** Opening Records for processing block **

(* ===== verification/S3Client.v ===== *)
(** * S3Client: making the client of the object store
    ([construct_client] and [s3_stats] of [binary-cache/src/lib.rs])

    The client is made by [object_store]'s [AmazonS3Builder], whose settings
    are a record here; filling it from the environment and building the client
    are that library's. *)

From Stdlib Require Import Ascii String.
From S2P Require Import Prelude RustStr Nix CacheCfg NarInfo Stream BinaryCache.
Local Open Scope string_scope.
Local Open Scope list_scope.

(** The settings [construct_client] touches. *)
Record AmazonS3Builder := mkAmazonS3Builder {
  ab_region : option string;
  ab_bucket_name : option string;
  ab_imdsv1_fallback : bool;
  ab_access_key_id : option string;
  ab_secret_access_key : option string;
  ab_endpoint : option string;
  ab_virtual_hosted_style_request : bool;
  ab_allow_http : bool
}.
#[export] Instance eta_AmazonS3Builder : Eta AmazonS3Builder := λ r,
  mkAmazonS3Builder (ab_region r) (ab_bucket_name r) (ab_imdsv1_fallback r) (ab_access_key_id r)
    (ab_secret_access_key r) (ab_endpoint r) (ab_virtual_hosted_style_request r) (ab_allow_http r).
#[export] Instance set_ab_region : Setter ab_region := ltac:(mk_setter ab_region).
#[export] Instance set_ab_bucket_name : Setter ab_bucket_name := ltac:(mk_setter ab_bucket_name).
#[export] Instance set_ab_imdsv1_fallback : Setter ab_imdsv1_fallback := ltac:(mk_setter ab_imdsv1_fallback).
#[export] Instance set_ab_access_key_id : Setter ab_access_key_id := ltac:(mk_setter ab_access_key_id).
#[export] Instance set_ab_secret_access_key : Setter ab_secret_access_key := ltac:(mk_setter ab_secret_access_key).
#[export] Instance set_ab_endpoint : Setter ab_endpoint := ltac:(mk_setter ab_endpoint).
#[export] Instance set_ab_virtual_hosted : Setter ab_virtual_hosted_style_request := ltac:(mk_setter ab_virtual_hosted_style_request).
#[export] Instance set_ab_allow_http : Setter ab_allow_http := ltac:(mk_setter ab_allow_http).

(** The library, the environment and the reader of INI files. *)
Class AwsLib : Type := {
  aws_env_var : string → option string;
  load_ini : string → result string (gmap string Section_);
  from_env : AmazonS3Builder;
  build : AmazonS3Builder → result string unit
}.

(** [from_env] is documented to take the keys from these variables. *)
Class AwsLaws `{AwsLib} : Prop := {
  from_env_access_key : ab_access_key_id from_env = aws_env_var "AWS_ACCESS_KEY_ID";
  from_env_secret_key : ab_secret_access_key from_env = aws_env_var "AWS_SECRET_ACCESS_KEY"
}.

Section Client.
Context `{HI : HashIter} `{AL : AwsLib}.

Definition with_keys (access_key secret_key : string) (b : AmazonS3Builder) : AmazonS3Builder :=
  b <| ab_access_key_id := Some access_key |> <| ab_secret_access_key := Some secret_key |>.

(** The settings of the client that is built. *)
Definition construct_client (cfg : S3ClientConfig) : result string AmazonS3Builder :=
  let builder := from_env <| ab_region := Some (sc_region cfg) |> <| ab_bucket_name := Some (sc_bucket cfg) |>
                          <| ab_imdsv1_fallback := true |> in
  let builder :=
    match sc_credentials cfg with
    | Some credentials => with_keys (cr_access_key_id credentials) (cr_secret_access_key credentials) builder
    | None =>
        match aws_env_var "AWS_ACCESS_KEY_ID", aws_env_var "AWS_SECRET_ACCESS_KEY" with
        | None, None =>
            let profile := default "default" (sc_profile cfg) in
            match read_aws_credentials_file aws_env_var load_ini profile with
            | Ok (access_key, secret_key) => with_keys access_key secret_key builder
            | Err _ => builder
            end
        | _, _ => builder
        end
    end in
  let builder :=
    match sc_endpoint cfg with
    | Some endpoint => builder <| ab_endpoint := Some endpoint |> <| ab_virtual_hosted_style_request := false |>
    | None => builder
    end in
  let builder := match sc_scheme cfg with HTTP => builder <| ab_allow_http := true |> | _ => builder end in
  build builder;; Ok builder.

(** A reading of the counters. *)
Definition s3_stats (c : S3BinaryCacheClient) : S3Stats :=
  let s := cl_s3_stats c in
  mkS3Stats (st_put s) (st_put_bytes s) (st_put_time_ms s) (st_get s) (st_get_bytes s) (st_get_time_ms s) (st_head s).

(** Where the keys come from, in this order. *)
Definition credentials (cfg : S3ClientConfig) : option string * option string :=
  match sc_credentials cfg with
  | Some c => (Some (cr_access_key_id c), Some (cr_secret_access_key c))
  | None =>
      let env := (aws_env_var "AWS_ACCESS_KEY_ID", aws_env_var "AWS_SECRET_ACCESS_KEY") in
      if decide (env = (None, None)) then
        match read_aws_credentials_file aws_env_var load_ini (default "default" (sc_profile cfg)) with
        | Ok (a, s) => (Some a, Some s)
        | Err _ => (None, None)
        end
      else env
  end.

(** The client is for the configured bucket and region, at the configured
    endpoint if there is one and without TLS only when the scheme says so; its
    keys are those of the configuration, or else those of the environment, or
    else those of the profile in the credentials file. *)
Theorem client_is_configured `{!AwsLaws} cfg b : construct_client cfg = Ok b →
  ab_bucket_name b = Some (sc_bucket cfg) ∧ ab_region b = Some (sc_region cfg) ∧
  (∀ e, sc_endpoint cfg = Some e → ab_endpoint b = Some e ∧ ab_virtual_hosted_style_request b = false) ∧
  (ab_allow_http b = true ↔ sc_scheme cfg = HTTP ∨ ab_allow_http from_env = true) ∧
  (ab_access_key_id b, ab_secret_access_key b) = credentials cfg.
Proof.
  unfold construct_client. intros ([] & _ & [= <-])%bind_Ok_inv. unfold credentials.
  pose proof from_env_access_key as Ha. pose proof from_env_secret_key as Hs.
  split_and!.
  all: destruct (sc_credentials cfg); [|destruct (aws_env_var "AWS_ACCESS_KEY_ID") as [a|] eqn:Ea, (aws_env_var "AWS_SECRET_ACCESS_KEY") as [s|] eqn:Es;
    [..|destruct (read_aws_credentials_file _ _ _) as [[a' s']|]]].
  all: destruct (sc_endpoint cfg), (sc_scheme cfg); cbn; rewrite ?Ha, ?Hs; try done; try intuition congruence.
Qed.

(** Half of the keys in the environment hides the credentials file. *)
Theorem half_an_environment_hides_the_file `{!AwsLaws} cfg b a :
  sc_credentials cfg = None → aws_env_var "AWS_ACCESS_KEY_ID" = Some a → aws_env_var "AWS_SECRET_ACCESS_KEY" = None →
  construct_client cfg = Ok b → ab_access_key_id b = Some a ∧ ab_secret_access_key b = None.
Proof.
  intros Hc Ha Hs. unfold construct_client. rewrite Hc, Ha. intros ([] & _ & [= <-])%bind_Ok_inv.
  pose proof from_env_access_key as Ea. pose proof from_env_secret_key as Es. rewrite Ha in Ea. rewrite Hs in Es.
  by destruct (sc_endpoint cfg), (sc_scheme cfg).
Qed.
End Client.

** Closing Records for processing block **

§ **Prompt**
Give back, unchanged, the run of lines in the listing above that begins at the line containing "from_env_secret_key : ab_secret_access_key" and ends at the line containing "let builder := from_env", both included.

§ **Solution to this exercise**
  from_env_secret_key : ab_secret_access_key from_env = aws_env_var "AWS_SECRET_ACCESS_KEY"
}.

Section Client.
Context `{HI : HashIter} `{AL : AwsLib}.

Definition with_keys (access_key secret_key : string) (b : AmazonS3Builder) : AmazonS3Builder :=
  b <| ab_access_key_id := Some access_key |> <| ab_secret_access_key := Some secret_key |>.

(** The settings of the client that is built. *)
Definition construct_client (cfg : S3ClientConfig) : result string AmazonS3Builder :=
  let builder := from_env <| ab_region := Some (sc_region cfg) |> <| ab_bucket_name := Some (sc_bucket cfg) |>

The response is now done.